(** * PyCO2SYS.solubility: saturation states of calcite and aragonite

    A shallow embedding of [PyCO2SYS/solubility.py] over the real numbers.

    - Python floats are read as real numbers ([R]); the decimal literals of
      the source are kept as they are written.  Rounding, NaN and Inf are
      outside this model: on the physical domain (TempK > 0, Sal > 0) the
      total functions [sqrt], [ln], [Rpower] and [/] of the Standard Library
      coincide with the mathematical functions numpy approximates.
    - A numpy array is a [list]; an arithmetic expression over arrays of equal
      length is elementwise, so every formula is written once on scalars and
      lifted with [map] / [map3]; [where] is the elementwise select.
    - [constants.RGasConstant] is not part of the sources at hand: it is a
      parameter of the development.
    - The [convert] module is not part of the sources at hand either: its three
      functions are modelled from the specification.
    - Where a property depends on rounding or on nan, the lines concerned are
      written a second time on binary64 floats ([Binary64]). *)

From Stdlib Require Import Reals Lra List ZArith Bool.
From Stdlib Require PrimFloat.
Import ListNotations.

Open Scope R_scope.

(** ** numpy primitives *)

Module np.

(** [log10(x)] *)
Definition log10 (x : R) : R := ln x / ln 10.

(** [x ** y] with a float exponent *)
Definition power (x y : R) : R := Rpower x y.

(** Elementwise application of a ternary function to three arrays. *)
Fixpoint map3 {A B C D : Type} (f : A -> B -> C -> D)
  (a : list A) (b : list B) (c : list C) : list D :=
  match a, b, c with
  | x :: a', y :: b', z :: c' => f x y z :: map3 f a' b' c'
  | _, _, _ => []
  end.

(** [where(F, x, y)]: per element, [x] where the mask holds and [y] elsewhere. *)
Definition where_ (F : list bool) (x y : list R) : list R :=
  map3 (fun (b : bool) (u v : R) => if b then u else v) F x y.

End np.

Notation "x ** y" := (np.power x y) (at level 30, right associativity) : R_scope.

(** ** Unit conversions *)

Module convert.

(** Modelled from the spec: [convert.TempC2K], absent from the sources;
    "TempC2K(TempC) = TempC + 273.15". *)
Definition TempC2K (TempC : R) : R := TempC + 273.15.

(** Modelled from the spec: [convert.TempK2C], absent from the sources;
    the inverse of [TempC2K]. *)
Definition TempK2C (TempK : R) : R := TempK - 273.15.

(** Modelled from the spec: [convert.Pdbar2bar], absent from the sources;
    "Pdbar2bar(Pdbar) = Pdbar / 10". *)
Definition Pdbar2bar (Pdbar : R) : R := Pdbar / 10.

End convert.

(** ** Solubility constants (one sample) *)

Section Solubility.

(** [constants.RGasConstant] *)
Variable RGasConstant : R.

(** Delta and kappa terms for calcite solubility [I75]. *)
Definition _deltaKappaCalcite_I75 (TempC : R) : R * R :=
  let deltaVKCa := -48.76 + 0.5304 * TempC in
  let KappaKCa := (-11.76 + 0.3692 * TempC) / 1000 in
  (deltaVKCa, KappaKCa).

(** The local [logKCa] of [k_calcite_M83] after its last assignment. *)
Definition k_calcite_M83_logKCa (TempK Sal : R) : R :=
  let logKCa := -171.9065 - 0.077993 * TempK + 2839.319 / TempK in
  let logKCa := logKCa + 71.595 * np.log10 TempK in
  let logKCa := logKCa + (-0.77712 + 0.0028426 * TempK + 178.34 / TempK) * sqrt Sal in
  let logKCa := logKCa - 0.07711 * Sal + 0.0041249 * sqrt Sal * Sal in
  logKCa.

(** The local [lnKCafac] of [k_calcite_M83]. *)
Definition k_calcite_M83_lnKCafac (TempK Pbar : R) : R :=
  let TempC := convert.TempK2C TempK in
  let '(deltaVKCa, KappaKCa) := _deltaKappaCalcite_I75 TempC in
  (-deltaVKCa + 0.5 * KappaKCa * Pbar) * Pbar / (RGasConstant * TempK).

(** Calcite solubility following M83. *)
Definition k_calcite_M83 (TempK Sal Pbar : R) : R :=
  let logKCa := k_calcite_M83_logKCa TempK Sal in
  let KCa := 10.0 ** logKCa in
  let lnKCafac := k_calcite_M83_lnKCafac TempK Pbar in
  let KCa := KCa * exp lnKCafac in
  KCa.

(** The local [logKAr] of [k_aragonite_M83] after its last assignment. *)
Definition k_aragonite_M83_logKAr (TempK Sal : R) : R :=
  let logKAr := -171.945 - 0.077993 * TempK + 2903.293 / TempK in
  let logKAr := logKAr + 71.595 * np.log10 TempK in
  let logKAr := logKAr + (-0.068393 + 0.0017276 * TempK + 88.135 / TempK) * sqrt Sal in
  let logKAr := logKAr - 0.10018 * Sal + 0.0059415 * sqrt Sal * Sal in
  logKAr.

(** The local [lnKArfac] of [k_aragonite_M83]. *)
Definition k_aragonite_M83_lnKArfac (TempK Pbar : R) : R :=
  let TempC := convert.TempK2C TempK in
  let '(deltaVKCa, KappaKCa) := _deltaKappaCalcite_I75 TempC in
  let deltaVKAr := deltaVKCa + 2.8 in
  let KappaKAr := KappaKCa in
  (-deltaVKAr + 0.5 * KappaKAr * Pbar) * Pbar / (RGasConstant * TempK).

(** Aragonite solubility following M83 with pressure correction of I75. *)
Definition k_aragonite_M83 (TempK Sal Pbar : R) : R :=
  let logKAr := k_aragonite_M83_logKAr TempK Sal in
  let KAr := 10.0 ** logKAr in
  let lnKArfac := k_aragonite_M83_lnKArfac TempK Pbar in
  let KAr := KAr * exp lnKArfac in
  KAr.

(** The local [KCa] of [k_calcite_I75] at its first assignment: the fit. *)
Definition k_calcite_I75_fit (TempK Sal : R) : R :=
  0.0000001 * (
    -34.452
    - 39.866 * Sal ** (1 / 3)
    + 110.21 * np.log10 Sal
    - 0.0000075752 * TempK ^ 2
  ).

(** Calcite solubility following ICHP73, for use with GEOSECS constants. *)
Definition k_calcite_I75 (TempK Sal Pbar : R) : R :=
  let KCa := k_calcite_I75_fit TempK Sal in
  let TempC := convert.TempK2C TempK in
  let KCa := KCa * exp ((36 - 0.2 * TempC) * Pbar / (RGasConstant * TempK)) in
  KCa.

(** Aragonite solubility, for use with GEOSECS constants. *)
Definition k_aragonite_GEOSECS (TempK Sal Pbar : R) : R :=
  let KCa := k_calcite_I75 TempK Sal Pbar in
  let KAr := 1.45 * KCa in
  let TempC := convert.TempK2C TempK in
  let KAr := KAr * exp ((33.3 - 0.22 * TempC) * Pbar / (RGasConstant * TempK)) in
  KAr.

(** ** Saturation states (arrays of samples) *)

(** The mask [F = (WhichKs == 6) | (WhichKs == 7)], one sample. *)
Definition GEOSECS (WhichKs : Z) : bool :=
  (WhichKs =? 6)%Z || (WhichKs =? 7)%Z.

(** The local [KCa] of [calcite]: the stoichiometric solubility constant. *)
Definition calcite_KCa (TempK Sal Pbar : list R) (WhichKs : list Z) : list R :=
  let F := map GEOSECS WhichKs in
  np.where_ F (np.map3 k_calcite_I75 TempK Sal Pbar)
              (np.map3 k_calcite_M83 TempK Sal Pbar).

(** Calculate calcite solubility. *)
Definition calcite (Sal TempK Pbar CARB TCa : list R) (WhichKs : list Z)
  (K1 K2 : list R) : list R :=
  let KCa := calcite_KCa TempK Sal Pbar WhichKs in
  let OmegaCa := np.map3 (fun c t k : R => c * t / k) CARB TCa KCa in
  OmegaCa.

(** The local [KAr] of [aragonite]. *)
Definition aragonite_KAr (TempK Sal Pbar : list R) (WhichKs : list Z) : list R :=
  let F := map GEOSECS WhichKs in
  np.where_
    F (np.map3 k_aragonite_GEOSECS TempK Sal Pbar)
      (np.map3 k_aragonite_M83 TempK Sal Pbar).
================================
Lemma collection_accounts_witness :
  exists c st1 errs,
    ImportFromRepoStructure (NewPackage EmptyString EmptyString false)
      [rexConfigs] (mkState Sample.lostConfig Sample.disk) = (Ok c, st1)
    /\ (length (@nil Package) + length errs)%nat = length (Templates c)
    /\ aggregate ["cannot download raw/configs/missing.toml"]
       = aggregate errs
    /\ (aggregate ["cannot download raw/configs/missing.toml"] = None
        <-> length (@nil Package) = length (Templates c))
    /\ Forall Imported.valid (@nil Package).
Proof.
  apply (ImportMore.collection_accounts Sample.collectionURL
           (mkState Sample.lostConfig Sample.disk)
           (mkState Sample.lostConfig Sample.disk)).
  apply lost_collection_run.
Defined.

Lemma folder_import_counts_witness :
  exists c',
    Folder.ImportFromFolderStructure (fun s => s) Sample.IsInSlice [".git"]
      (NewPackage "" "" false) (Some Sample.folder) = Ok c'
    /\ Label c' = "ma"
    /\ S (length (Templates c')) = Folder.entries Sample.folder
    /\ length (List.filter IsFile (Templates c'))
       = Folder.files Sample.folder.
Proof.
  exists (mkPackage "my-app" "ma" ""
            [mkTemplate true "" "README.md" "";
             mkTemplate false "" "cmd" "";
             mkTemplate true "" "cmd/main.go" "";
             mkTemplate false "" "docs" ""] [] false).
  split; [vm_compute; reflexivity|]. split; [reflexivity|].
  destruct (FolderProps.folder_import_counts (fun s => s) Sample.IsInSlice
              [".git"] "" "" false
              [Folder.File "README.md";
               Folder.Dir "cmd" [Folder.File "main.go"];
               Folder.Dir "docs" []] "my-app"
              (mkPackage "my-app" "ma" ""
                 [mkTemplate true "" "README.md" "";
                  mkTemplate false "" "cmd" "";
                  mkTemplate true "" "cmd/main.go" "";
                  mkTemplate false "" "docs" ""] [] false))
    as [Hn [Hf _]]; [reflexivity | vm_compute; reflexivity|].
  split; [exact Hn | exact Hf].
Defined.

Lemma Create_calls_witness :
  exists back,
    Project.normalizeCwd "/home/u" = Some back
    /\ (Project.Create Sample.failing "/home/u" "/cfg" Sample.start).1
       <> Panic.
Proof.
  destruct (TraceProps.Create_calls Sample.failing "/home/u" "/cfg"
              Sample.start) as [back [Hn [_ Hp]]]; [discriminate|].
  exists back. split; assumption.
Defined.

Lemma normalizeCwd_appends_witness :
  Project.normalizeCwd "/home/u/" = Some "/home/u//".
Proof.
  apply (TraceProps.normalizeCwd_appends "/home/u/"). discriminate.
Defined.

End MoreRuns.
================================
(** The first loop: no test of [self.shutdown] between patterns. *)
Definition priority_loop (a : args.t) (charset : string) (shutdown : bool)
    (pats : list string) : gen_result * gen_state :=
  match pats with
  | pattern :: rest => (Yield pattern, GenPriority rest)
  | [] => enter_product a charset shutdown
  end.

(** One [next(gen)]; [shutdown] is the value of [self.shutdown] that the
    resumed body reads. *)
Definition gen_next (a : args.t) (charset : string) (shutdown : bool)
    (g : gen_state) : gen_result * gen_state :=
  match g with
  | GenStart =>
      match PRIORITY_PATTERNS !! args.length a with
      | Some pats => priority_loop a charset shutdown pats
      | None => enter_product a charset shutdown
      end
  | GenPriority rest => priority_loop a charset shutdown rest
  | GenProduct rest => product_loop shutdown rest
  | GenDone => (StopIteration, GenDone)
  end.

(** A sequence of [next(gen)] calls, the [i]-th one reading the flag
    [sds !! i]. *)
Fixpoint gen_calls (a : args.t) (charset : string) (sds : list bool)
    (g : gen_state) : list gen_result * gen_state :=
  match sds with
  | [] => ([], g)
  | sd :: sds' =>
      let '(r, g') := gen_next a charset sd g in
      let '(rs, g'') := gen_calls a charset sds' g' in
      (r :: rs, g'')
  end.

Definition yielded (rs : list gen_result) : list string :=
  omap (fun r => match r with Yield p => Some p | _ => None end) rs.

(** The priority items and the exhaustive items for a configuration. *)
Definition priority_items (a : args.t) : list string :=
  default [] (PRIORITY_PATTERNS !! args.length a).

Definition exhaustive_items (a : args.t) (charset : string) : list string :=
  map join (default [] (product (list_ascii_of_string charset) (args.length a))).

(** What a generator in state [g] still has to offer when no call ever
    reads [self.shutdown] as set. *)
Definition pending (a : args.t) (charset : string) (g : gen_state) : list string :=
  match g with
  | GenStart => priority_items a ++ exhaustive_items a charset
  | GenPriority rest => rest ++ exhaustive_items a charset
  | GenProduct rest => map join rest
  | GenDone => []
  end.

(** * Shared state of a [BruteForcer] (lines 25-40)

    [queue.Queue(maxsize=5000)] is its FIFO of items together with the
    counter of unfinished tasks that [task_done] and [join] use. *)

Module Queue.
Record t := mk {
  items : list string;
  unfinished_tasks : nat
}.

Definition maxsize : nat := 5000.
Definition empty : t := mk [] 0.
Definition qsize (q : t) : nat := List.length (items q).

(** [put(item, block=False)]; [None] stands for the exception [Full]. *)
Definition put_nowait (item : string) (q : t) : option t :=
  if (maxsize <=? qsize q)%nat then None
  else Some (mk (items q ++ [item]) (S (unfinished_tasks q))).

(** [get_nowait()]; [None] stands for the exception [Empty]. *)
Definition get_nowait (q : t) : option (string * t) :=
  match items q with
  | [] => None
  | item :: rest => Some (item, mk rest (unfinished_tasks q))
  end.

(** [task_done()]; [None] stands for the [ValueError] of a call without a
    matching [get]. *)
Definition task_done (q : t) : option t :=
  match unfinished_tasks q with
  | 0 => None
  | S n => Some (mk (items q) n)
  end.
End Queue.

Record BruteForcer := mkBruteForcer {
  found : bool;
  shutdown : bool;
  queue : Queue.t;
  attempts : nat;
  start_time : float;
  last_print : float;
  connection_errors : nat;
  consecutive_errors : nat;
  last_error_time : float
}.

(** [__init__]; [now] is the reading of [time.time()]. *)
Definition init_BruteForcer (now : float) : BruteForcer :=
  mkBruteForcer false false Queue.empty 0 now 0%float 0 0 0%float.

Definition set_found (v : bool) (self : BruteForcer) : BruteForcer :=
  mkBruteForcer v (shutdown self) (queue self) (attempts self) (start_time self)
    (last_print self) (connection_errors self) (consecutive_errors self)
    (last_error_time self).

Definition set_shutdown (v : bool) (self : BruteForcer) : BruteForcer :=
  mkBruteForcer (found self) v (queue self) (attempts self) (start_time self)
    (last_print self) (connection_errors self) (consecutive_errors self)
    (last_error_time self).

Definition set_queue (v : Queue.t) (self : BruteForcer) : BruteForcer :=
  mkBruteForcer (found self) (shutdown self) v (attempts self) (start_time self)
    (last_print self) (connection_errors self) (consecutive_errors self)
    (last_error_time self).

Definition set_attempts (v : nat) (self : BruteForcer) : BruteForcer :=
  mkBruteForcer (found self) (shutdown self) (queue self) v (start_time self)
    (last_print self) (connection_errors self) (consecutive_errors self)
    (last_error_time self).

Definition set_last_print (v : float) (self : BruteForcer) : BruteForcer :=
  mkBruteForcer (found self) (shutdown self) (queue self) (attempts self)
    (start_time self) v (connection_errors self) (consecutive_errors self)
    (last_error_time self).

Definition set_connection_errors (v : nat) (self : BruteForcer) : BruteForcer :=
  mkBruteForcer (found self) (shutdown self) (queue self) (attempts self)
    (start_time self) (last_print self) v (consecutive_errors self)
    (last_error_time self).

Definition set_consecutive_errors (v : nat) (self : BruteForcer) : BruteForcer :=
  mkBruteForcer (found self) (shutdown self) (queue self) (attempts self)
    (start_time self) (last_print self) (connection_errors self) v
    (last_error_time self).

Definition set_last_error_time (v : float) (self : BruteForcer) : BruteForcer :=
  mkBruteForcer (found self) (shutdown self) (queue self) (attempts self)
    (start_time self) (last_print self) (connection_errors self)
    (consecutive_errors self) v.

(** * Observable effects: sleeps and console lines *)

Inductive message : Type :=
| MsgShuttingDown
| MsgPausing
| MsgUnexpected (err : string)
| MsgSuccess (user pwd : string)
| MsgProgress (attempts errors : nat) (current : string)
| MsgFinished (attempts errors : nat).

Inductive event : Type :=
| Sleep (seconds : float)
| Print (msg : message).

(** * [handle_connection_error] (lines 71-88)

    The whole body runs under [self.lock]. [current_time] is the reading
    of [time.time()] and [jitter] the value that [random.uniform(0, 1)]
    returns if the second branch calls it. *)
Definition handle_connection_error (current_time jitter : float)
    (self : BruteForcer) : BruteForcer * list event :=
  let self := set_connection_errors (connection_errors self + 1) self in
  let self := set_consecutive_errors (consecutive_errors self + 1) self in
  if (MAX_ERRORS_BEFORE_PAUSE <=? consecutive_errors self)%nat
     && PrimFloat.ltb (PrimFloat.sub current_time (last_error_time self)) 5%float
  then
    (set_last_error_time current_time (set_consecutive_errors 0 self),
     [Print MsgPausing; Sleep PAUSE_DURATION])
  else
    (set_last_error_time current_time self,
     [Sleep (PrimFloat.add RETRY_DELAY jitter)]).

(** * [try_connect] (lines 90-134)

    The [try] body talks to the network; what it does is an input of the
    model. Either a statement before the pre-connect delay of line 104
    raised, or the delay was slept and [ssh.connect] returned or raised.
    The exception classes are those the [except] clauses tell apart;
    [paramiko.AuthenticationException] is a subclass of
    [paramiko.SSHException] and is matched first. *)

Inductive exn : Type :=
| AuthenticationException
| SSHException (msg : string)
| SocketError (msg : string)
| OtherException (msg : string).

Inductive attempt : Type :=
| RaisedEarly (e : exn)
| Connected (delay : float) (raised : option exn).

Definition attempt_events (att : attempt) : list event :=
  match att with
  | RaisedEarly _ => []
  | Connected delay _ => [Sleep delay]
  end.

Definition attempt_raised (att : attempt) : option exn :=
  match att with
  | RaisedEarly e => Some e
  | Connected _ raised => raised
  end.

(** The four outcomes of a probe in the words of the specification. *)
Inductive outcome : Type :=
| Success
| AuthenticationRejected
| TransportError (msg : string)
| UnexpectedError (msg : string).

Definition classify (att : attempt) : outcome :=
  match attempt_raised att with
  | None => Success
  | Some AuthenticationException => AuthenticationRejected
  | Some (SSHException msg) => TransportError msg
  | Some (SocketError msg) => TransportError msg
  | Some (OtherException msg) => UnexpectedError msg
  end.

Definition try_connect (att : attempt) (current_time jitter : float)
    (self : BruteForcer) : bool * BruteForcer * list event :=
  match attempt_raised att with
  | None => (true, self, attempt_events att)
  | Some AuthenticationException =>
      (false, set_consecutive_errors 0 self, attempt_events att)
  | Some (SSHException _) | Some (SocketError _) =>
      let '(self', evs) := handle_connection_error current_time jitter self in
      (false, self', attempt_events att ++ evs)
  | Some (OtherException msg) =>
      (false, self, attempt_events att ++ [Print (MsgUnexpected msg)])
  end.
================================
# PROMPT
Scan the listing above for the word "message" and show each line where it is found.

# ANSWER BOX
Inductive message : Type :=
| Print (msg : message).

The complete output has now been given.